Assigned task:
In the entries below, find the line with "require (quoteMatches booking" and the line with "(Some (if isCorporate"; give again those lines and every line between them, exactly.
··· Data provided ···
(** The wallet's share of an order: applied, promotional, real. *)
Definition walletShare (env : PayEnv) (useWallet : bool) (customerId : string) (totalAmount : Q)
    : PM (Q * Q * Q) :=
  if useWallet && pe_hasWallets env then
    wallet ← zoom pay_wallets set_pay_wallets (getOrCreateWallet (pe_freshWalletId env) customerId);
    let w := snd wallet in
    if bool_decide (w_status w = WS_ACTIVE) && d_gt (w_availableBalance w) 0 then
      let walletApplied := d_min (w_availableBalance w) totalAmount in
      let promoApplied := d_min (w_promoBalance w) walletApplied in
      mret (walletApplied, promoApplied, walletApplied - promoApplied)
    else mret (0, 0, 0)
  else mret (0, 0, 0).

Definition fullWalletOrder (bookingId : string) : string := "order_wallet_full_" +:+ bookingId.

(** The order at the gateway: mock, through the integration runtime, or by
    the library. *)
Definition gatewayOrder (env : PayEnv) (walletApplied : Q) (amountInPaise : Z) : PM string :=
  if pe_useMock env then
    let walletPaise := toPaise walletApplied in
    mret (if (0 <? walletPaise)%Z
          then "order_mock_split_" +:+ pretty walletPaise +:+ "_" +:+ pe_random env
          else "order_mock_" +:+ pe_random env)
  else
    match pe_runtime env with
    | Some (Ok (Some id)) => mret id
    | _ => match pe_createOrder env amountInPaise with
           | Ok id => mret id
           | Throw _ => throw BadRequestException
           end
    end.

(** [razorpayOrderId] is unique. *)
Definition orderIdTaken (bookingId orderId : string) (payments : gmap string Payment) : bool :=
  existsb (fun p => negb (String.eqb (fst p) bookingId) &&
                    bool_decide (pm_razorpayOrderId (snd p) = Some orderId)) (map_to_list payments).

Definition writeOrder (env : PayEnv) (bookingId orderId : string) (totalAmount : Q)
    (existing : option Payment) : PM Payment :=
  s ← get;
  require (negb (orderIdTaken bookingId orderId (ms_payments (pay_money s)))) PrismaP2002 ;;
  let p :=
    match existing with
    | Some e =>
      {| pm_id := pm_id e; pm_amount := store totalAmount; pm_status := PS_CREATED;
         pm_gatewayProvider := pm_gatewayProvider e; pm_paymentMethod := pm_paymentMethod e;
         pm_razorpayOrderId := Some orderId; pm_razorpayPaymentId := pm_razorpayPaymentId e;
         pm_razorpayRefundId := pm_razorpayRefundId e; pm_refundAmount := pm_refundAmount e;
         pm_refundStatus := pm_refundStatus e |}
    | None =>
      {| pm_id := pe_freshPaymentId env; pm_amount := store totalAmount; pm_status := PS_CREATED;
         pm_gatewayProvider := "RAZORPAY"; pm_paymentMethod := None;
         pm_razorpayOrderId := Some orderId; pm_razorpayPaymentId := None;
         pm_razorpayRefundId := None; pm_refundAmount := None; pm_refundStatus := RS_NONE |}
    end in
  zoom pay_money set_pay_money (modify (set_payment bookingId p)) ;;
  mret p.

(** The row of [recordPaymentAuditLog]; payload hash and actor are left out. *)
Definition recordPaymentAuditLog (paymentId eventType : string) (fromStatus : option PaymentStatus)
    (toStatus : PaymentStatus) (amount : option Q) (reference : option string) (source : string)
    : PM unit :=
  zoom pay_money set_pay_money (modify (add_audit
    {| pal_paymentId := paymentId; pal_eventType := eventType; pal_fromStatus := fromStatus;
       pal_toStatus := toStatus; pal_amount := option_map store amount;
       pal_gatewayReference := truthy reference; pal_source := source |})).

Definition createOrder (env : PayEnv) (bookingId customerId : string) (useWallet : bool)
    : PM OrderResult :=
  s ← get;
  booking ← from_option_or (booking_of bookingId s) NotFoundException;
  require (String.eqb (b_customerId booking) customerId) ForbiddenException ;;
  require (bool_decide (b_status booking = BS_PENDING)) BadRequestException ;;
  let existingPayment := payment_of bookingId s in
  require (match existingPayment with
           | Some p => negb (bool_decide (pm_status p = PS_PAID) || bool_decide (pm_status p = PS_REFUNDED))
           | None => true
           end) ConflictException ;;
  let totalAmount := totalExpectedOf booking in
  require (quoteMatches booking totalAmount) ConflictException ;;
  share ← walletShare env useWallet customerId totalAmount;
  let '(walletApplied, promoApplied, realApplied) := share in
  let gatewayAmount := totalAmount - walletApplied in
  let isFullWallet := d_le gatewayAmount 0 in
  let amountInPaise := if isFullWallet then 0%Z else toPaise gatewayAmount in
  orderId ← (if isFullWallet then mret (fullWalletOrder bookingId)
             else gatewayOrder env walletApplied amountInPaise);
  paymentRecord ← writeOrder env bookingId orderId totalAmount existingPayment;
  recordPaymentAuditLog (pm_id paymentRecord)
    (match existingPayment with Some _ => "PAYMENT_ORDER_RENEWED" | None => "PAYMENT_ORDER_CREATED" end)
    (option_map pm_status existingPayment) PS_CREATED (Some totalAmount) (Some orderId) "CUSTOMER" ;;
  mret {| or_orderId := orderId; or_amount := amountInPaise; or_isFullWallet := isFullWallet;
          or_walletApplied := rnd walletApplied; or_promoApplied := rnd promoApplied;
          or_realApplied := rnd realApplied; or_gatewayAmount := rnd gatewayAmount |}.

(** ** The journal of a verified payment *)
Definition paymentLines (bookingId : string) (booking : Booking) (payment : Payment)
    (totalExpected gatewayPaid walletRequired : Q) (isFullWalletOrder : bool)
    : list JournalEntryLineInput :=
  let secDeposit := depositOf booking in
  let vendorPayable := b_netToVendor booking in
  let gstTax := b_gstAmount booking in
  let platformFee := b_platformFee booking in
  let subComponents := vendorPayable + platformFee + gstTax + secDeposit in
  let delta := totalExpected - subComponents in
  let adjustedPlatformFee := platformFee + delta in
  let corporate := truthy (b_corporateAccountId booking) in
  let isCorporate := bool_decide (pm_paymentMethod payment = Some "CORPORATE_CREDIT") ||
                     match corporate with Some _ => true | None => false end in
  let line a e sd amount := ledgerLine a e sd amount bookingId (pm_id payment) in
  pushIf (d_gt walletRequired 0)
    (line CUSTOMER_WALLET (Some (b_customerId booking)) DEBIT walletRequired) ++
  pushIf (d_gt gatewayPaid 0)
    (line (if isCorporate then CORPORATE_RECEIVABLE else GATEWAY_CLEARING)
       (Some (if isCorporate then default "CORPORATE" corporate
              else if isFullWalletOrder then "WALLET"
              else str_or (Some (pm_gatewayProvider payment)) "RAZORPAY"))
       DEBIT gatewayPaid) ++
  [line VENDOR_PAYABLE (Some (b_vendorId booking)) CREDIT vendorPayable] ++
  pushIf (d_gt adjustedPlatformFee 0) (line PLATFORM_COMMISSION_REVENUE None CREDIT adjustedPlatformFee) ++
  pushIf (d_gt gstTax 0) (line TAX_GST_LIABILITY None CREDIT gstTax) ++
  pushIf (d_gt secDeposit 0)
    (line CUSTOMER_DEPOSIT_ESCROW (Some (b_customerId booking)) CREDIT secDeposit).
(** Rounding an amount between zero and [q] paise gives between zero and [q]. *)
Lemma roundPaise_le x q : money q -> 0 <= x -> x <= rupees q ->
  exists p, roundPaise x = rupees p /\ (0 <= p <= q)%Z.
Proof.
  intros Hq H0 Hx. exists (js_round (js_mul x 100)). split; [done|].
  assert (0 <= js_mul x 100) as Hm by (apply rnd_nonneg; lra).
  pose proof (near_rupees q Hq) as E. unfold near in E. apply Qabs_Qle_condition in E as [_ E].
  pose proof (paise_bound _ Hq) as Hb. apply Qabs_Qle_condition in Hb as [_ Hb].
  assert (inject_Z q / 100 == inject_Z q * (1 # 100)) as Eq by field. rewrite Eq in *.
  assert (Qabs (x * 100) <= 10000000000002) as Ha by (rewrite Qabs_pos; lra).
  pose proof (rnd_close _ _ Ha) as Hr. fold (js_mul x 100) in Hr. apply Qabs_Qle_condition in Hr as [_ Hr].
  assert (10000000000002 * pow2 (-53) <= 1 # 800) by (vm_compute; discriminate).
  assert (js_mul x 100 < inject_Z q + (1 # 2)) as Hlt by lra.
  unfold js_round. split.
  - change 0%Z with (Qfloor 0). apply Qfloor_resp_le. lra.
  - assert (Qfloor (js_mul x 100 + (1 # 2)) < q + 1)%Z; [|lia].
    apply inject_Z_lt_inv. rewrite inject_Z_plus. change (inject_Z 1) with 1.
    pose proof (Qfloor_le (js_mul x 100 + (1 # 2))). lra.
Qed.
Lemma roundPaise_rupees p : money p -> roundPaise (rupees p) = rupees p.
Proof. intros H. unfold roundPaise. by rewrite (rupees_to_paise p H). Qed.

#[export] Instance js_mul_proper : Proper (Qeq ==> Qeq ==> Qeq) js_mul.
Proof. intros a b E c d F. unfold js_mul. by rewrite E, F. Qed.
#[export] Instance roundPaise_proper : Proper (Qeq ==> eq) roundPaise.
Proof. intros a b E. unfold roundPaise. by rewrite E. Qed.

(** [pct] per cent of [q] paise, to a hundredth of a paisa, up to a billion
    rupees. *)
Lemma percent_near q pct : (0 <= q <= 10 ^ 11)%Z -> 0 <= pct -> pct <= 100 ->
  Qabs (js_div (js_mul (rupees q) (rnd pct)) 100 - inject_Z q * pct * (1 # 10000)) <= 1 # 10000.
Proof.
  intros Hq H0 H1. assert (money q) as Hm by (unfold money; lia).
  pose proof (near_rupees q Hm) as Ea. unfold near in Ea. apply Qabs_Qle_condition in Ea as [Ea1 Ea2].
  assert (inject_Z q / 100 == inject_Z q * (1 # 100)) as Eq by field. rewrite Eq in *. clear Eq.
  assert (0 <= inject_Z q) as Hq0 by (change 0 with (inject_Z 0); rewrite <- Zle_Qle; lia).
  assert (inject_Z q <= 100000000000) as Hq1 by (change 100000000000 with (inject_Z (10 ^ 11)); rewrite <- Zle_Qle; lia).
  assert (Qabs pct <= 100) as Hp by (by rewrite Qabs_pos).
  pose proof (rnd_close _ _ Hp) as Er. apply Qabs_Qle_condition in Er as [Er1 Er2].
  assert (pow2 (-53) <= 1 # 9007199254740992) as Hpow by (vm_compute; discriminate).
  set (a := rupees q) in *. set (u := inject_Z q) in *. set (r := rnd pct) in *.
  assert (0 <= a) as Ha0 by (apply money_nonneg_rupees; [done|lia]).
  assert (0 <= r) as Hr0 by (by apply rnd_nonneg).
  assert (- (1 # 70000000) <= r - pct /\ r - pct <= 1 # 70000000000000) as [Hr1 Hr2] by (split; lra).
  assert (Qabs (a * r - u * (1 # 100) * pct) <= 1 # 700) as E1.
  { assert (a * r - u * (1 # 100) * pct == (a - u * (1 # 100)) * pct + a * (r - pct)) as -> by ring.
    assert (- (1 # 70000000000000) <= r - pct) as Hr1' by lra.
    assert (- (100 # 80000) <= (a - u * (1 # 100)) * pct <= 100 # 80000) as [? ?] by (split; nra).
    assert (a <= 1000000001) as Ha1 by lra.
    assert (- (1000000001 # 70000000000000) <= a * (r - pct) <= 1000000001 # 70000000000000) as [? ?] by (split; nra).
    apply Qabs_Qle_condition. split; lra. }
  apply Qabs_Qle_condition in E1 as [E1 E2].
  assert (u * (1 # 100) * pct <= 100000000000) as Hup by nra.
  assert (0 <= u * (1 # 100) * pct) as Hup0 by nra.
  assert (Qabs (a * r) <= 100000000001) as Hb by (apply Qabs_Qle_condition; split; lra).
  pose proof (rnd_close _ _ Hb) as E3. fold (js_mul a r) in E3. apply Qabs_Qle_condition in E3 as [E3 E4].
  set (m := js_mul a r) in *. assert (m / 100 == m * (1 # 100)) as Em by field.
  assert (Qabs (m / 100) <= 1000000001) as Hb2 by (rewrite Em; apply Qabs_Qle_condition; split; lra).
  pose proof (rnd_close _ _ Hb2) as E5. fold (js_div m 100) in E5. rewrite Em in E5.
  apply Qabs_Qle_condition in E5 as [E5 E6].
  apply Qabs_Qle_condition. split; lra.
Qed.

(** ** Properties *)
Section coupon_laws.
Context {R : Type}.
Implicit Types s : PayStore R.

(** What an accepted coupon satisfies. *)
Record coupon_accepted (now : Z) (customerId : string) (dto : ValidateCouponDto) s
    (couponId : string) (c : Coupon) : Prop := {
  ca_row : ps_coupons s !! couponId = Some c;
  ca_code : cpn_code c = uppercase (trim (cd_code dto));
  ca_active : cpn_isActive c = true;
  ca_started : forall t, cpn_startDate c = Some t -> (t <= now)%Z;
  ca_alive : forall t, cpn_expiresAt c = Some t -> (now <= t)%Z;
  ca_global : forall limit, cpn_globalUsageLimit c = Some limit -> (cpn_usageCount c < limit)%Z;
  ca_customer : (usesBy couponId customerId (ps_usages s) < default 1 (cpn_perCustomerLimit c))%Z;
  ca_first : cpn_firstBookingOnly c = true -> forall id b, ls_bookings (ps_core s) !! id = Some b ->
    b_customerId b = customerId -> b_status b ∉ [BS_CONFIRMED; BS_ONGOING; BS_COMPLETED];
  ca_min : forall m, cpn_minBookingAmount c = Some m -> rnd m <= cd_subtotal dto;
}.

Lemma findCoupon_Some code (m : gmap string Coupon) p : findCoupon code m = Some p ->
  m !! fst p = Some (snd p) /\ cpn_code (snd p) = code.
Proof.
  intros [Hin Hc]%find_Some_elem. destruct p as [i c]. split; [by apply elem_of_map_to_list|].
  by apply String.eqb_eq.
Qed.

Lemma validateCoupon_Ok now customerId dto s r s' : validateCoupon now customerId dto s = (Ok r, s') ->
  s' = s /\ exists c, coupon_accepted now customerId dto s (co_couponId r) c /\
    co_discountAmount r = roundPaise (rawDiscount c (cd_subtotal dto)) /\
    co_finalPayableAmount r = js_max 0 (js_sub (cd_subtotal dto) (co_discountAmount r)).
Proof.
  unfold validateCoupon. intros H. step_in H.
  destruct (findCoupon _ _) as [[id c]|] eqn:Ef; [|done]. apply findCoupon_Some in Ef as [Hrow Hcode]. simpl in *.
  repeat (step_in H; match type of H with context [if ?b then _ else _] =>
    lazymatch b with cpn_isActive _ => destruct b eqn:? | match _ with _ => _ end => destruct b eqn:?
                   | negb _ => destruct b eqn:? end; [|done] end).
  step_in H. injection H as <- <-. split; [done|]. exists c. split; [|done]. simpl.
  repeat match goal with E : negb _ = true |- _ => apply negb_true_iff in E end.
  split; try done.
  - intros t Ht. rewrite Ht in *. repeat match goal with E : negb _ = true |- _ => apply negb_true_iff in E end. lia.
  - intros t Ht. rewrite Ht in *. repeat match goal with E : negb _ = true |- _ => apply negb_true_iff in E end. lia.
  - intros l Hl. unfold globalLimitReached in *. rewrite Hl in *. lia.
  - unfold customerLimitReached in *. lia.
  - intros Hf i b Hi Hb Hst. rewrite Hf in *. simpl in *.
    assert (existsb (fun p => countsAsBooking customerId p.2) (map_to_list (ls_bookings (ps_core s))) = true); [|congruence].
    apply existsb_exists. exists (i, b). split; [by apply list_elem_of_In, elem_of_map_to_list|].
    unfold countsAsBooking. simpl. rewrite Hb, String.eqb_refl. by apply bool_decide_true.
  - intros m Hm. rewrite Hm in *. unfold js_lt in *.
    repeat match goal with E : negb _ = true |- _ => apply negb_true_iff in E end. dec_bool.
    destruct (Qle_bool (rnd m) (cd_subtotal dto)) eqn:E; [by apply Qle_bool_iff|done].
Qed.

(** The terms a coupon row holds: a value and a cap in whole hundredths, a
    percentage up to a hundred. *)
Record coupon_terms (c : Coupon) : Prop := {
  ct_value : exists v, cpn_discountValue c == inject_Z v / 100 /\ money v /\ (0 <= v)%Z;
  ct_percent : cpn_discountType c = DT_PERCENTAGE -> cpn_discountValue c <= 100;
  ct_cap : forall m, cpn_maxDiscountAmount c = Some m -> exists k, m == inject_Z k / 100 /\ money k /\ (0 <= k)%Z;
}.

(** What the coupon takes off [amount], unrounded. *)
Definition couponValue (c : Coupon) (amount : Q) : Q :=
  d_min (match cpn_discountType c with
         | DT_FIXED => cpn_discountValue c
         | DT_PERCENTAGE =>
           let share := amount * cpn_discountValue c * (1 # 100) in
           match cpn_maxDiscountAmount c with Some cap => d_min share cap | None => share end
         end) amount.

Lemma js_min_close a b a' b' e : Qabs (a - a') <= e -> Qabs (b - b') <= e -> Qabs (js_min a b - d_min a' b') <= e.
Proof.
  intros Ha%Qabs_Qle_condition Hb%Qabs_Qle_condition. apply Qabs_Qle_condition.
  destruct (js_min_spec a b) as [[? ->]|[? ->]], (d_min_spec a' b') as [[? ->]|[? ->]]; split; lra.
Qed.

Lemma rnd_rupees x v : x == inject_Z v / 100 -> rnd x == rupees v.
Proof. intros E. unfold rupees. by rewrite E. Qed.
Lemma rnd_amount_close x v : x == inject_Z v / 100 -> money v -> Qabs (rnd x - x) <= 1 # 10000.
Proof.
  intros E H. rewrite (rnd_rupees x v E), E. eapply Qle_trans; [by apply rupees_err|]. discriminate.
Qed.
···
Task result:
  require (quoteMatches booking totalAmount) ConflictException ;;
  share ← walletShare env useWallet customerId totalAmount;
  let '(walletApplied, promoApplied, realApplied) := share in
  let gatewayAmount := totalAmount - walletApplied in
  let isFullWallet := d_le gatewayAmount 0 in
  let amountInPaise := if isFullWallet then 0%Z else toPaise gatewayAmount in
  orderId ← (if isFullWallet then mret (fullWalletOrder bookingId)
             else gatewayOrder env walletApplied amountInPaise);
  paymentRecord ← writeOrder env bookingId orderId totalAmount existingPayment;
  recordPaymentAuditLog (pm_id paymentRecord)
    (match existingPayment with Some _ => "PAYMENT_ORDER_RENEWED" | None => "PAYMENT_ORDER_CREATED" end)
    (option_map pm_status existingPayment) PS_CREATED (Some totalAmount) (Some orderId) "CUSTOMER" ;;
  mret {| or_orderId := orderId; or_amount := amountInPaise; or_isFullWallet := isFullWallet;
          or_walletApplied := rnd walletApplied; or_promoApplied := rnd promoApplied;
          or_realApplied := rnd realApplied; or_gatewayAmount := rnd gatewayAmount |}.

(** ** The journal of a verified payment *)
Definition paymentLines (bookingId : string) (booking : Booking) (payment : Payment)
    (totalExpected gatewayPaid walletRequired : Q) (isFullWalletOrder : bool)
    : list JournalEntryLineInput :=
  let secDeposit := depositOf booking in
  let vendorPayable := b_netToVendor booking in
  let gstTax := b_gstAmount booking in
  let platformFee := b_platformFee booking in
  let subComponents := vendorPayable + platformFee + gstTax + secDeposit in
  let delta := totalExpected - subComponents in
  let adjustedPlatformFee := platformFee + delta in
  let corporate := truthy (b_corporateAccountId booking) in
  let isCorporate := bool_decide (pm_paymentMethod payment = Some "CORPORATE_CREDIT") ||
                     match corporate with Some _ => true | None => false end in
  let line a e sd amount := ledgerLine a e sd amount bookingId (pm_id payment) in
  pushIf (d_gt walletRequired 0)
    (line CUSTOMER_WALLET (Some (b_customerId booking)) DEBIT walletRequired) ++
  pushIf (d_gt gatewayPaid 0)
    (line (if isCorporate then CORPORATE_RECEIVABLE else GATEWAY_CLEARING)
       (Some (if isCorporate then default "CORPORATE" corporate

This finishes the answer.